Background: Duchenne muscular dystrophy (DMD) is a rare, X-linked neuromuscular disorder caused by mutations in the DMD gene resulting in a lack of functional dystrophin. Antisense phosphorodiamidate morpholino oligomer (PMO)-mediated exon skipping therapies have been approved for several mutations but produce only a very modest amount of dystrophin in skeletal and cardiac muscle, likely due to poor distribution to target tissues and a limited ability to escape the target cell endosome. To overcome these limitations, we designed a family of proprietary cyclic cell-penetrating peptides that form the core of our Endosomal Escape Vehicle (EEV™) technology. This EEV-PMO approach demonstrated exon skipping and dystrophin production in the D2-mdx mouse model of DMD. Furthermore, a single intravenous dose of ENTR-601-44 (a DMD exon 44 splice modulating EEV-PMO) showed durable exon skipping in skeletal and cardiac muscle in human dystrophin-expressing (hDMD) mice and non-human primates for at least 12 weeks post-dose.

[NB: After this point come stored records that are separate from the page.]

(** Reading back the text of [JSON_stringify]: the pieces between commas. *)
Fixpoint split_commas (s : string) : list string :=
  match s with
  | EmptyString => [EmptyString]
  | String c s' =>
      if Ascii.eqb c ","%char then EmptyString :: split_commas s'
      else match split_commas s' with
           | t :: ts => String c t :: ts
           | [] => [String c EmptyString]
           end
  end.

Fixpoint no_comma (s : string) : bool :=
  match s with
  | EmptyString => true
  | String c s' => negb (Ascii.eqb c ","%char) && no_comma s'
  end.

End Coverage.

(** * Properties *)

Section RunFacts.
Context `{ext : External} {W : Type}.
Variable handle : ∀ c : Call, W → result (Reply c) * W.

(** Awaiting [p] and continuing with [f]: [f] starts in the world [p] left,
    and only when [p] did not throw. *)
Lemma run_bind {A B} (p : Prog A) (f : A → Prog B) (w : W) :
  run handle (bind p f) w =
    let o1 := run handle p w in
    match res o1 with
    | Ok a =>
        let o2 := run handle (f a) (world o1) in
        {| res := res o2; world := world o2; trace := trace o1 ++ trace o2 |}
    | Err e => {| res := Err e; world := world o1; trace := trace o1 |}
    end.
Proof.
  revert w. induction p as [a | e | c k IH]; intros w; cbn.
  - by destruct (run handle (f a) w).
  - done.
  - destruct (handle c w) as [[x | e] w1]; cbn; [| done].
    rewrite IH. cbn. by destruct (res (run handle (k x) w1)).
Qed.

(** An error a run ends with is one of the program's own throws, or the
    rejection of the last call it made. *)
Lemma run_err_origin {A} (P : Exn → Prop) (p : Prog A) (w : W) e :
  own_throws P p →
  res (run handle p w) = Err e →
  P e ∨ ∃ c, last (trace (run handle p w)) = Some (Called c (Err e)).
Proof.
  revert w. induction p as [a | e' | c k IH]; intros w Hown; cbn.
  - done.
  - intros [= <-]. by left.
  - destruct (handle c w) as [[x | e'] w1]; cbn.
    + intros Hres. destruct (IH x w1 (Hown x) Hres) as [? | [c' Hlast]];
        [by left |]. right. exists c'.
      destruct (trace (run handle (k x) w1)); [done |]. by rewrite last_cons, Hlast.
    + intros [= <-]. right. by exists c.
Qed.

End RunFacts.


(** ** Wallet URL resolution *)

Lemma resolveWalletUrl_override (network : Network) (url : string) :
  url ≠ "" → resolveWalletUrl network (Some url) = Ok url.
Proof.
  intros Hurl. unfold resolveWalletUrl, truthy.
  destruct (String.eqb_spec url ""); [done |]. done.
Qed.

Lemma resolveWalletUrl_known (network : Network) (walletUrl : option string) :
  truthy walletUrl = false →
  networkId network = "mainnet" ∨ networkId network = "testnet" →
  resolveWalletUrl network walletUrl = Ok "http://localhost:3000".
Proof.
  intros Hno [Hnet | Hnet]; unfold resolveWalletUrl; by rewrite Hno, Hnet.
Qed.

(** C9, as stated, fails: a configured wallet URL is returned for any
    network, here for "localnet". *)
Lemma resolveWalletUrl_unknown_network_accepted :
  networkId {| networkId := "localnet" |} ≠ "mainnet" ∧
  networkId {| networkId := "localnet" |} ≠ "testnet" ∧
  resolveWalletUrl {| networkId := "localnet" |} (Some "https://wallet.example")
    = Ok "https://wallet.example" ∧
  is_ok (resolveWalletUrl {| networkId := "localnet" |}
           (Some "https://wallet.example")) = true.
Proof. repeat split; done. Qed.

(** C9 (amended): when no wallet URL is configured (absent or empty), the
    resolution throws "Invalid wallet url" for every network identifier other
    than "mainnet" and "testnet"; the module factory then fails with that
    error and yields no module, hence no [init]. *)
Theorem resolveWalletUrl_unknown_network `{ext : External}
    (network : Network) (walletUrl : option string) :
  truthy walletUrl = false →
  networkId network ≠ "mainnet" →
  networkId network ≠ "testnet" →
  resolveWalletUrl network walletUrl = Err (Error "Invalid wallet url") ∧
  ∀ p : FastAuthWalletParams,
    p_walletUrl p = walletUrl →
    setupFastAuthWallet p {| mo_network := network |}
      = Err (Error "Invalid wallet url").
Proof.
  intros Hno Hmain Htest.
  assert (Hres : resolveWalletUrl network walletUrl
                 = Err (Error "Invalid wallet url")).
  { unfold resolveWalletUrl. rewrite Hno.
    destruct (String.eqb_spec (networkId network) "mainnet"); [done |].
    by destruct (String.eqb_spec (networkId network) "testnet"). }
  split; [done |]. intros p <-. unfold setupFastAuthWallet. cbn.
  by rewrite Hres.
Qed.

Lemma resolveWalletUrl_unknown_network_witness :
  resolveWalletUrl {| networkId := "localnet" |} None
    = Err (Error "Invalid wallet url") ∧
  ∀ p : FastAuthWalletParams,
    p_walletUrl p = None →
    setupFastAuthWallet (ext := Demo.ext) p
      {| mo_network := {| networkId := "localnet" |} |}
      = Err (Error "Invalid wallet url").
Proof.
  apply (resolveWalletUrl_unknown_network {| networkId := "localnet" |} None);
    [reflexivity | discriminate | discriminate].
Defined.

(** ** [verifyOwner] *)

Section VerifyOwner.
Context `{ext : External} {W : Type}.
Variable handle : ∀ c : Call, W → result (Reply c) * W.

(** C8: whatever the state of the session, [verifyOwner] throws "Method not
    supported by <wallet name>", calls no collaborator and leaves the world as
    it is. *)
Theorem verifyOwner_unsupported (o : FactoryOptions) (w : W) :
  run handle (verifyOwner o) w =
    {| res := Err (Error ("Method not supported by " +:+ name (metadata o)));
       world := w; trace := [] |}.
Proof. reflexivity. Qed.

End VerifyOwner.

(** The wallet the module factory sets up is named "FastAuthWallet". *)
Lemma verifyOwner_names_FastAuthWallet `{ext : External}
    (p : FastAuthWalletParams) (mo : ModuleOptions) (m : WalletModule)
    (network : Network) (o : FactoryOptions) :
  setupFastAuthWallet p mo = Ok m →
  init m {| init_metadata := module_metadata m; init_network := network |}
    = Ok o →
  verifyOwner o = Throw (Error "Method not supported by FastAuthWallet").
Proof.
  unfold setupFastAuthWallet.
  destruct (resolveWalletUrl (mo_network mo) (p_walletUrl p)); [| done].
  intros [= <-]. cbn.
  destruct (resolveWalletUrl network (p_walletUrl p)); [| done].
  by intros [= <-].
Qed.

(** ** The session: [getAccounts] and [signIn] *)

Section Session.
Context `{ext : External} {W : Type}.
Variable handle : ∀ c : Call, W → result (Reply c) * W.
Variable o : FactoryOptions.

(** [getAccounts] has no [throw] of its own. *)
Lemma getAccounts_own_throws : own_throws (λ _, False) (getAccounts o).
Proof.
  intros accountId account. cbn.
  destruct (String.eqb accountId ""); [done |]. by destruct account.
Qed.

(** [getAccounts] only queries the session and the signer. *)
Lemma getAccounts_no_handshake (w : W) :
  Forall (λ ev, is_handshake (event_call ev) = false)
    (trace (run handle (getAccounts o) w)).
Proof.
  unfold getAccounts. cbn.
  destruct (handle wallet_getAccountId w) as [[accountId | e] w1];
    [| by repeat constructor].
  cbn. destruct (handle wallet_account w1) as [[account | e] w2];
    [| by repeat constructor].
  cbn. destruct (String.eqb accountId ""); [by repeat constructor |].
  destruct account as [a |]; [| by repeat constructor].
  cbn. destruct (handle _ w2) as [[key | e] w3]; by repeat constructor.
Qed.

(** C6 (amended): with no account signed in (empty account id, or no account
    object) [getAccounts] returns the empty sequence without consulting the
    signer; with an account signed in and the signer's lookup answered, it
    returns exactly one record {accountId, publicKey}, whose publicKey is the
    key's string form, or the empty string when the signer has no key; and it
    throws nothing of its own: an error it ends with is the rejection of the
    last collaborator call it made. *)
Theorem getAccounts_accounts (w w1 w2 : W) (id : string)
    (account : option ConnectedAccount) :
  handle wallet_getAccountId w = (Ok id, w1) →
  handle wallet_account w1 = (Ok account, w2) →
  let out := run handle (getAccounts o) w in
  (id = "" ∨ account = None →
     out = {| res := Ok []; world := w2;
              trace := [Called wallet_getAccountId (Ok id);
                        Called wallet_account (Ok account)] |}) ∧
  (∀ a key w3,
     id ≠ "" → account = Some a →
     handle (signer_getPublicKey (conn_signer a) (acct_accountId a)
               (networkId (options_network o))) w2 = (Ok key, w3) →
     res out = Ok [ {| accountId := id;
                       publicKey := match key with
                                    | Some pk => PublicKey_toString pk
                                    | None => ""
                                    end |} ] ∧
     world out = w3) ∧
  (∀ e, res out = Err e → ∃ c, last (trace out) = Some (Called c (Err e))).
Proof.
  intros Hid Hacct out. split; [| split].
  - intros Hout. subst out. unfold getAccounts. cbn.
    rewrite Hid. cbn. rewrite Hacct. cbn.
    destruct (String.eqb_spec id ""); [done |].
    destruct Hout as [-> | ->]; done.
  - intros a key w3 Hne -> Hkey. subst out. unfold getAccounts. cbn.
    rewrite Hid. cbn. rewrite Hacct. cbn.
    destruct (String.eqb_spec id ""); [done |].
    cbn. rewrite Hkey. done.
  - intros e He.
    destruct (run_err_origin handle (λ _, False) (getAccounts o) w e
                getAccounts_own_throws He) as [[] | Hc].
    exact Hc.
Qed.

(** C7: while an account is signed in (the account list is not empty),
    [signIn] is [getAccounts]: it returns the existing list, leaves the world
    as [getAccounts] does, and makes the same calls, none of which is
    [requestSignIn]. *)
Theorem signIn_idempotent (p : SignInParams) (w : W) (accounts : list Account) :
  res (run handle (getAccounts o) w) = Ok accounts →
  accounts ≠ [] →
  run handle (signIn o p) w = run handle (getAccounts o) w ∧
  res (run handle (signIn o p) w) = Ok accounts ∧
  Forall (λ ev, is_handshake (event_call ev) = false)
    (trace (run handle (signIn o p) w)).
Proof.
  intros Hres Hne.
  assert (Heq : run handle (signIn o p) w = run handle (getAccounts o) w).
  { unfold signIn. rewrite run_bind. cbv zeta. rewrite Hres.
    destruct accounts as [| a rest]; [done |]. cbn -[getAccounts].
    rewrite app_nil_r. destruct (run handle (getAccounts o) w); cbn in *.
    by rewrite Hres. }
  rewrite Heq. split; [done |]. split; [done |].
  apply getAccounts_no_handshake.
Qed.

(** With nobody signed in, [signIn] does run the handshake. *)
Lemma signIn_signed_out (p : SignInParams) (w : W) :
  res (run handle (getAccounts o) w) = Ok [] →
  ∃ r, Called (wallet_requestSignIn p) r ∈ trace (run handle (signIn o p) w).
Proof.
  intros Hres. unfold signIn. rewrite run_bind. cbv zeta. rewrite Hres.
  cbn -[getAccounts].
  destruct (handle (wallet_requestSignIn p) _) as [[[] | e] w1] eqn:Hreq.
  - exists (Ok ()). cbn -[getAccounts]. rewrite elem_of_app. right. left.
  - exists (Err e). cbn. rewrite elem_of_app. right. left.
Qed.

(** Signing out when nobody is signed in does nothing. *)
Lemma signOut_signed_out (w w1 : W) :
  handle wallet_isSignedIn w = (Ok false, w1) →
  run handle signOut w =
    {| res := Ok (); world := w1;
       trace := [Called wallet_isSignedIn (Ok false)] |}.
Proof. intros H. unfold signOut. cbn. by rewrite H. Qed.

End Session.

(** C6, as stated, fails: signed in with a signer that has no key,
    [getAccounts] returns one record with an empty publicKey, not the empty
    sequence. *)
Lemma getAccounts_keyless_not_empty :
  fst (Demo.handle
         (signer_getPublicKey (ext := Demo.ext) () "alice.testnet" "testnet")
         Demo.keyless) = Ok None ∧
  res (run Demo.handle (getAccounts Demo.options) Demo.keyless)
    = Ok [ {| accountId := "alice.testnet"; publicKey := "" |} ] ∧
  res (run Demo.handle (getAccounts Demo.options) Demo.keyless) ≠ Ok [].
Proof. repeat split; done. Qed.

Objective: To further address unmet needs in the treatment of DMD, we have developed an EEV-conjugated PMO for the treatment of exon 45 skip amenable DMD.
Results: We show that treatment with this EEV-PMO resulted in exon skipping and dystrophin production in DMD patient-derived skeletal and cardiac muscle cells. Exon skipping was also observed in animal models.
Conclusions: These results demonstrate the therapeutic potential of this EEV-PMO and suggest potential for further study in patients with DMD amenable to exon 45 skipping.